▸ Exercise objective
For the entries below, say how many lines include the word "ltac" and add nothing else.

Data extracted from a collection:
:::
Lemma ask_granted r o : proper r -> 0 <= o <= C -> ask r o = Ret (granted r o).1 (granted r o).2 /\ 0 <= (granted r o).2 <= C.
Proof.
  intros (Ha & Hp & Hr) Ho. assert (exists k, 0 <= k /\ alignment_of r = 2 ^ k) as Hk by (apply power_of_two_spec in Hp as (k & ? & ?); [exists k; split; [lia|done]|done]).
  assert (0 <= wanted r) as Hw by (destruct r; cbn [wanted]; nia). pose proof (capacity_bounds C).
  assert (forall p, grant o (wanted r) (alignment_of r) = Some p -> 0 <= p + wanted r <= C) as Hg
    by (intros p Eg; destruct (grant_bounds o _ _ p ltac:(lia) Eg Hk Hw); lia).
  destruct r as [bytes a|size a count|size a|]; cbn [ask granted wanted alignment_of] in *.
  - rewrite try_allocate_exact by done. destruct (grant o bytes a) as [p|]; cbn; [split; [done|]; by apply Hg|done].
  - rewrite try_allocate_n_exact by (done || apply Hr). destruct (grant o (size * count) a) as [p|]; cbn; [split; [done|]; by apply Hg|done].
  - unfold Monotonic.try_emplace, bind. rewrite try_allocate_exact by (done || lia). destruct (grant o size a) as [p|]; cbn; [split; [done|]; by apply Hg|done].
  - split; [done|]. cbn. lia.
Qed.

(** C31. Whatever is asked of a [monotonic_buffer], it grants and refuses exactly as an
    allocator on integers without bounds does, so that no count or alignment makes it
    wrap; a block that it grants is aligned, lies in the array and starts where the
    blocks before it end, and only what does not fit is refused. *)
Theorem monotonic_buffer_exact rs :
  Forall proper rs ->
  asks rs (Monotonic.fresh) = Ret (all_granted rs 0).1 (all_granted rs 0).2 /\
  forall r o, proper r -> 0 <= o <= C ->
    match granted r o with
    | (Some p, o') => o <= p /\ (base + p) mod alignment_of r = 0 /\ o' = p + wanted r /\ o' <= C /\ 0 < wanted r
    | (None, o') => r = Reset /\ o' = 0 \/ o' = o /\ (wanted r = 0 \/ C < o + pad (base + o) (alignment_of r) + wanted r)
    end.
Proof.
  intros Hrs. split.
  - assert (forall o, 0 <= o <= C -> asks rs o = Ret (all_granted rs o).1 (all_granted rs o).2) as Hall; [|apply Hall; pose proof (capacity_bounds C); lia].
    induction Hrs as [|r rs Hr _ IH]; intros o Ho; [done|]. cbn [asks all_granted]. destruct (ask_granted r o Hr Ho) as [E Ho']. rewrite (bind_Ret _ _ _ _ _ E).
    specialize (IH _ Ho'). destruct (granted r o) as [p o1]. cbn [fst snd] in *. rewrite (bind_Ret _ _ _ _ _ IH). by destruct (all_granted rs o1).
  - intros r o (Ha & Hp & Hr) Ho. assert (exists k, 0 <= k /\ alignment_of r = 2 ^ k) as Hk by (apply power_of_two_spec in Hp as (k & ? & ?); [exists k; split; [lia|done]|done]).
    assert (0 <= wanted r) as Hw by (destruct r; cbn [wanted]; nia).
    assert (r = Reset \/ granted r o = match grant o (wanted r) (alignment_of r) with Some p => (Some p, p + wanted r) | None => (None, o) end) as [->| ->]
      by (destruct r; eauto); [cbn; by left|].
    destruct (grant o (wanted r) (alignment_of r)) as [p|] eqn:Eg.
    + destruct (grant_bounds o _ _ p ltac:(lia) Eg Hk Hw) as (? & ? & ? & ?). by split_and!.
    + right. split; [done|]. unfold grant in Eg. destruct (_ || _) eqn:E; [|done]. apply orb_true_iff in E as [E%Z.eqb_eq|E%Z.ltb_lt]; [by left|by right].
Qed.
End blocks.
:::
▸ Finished exercise
2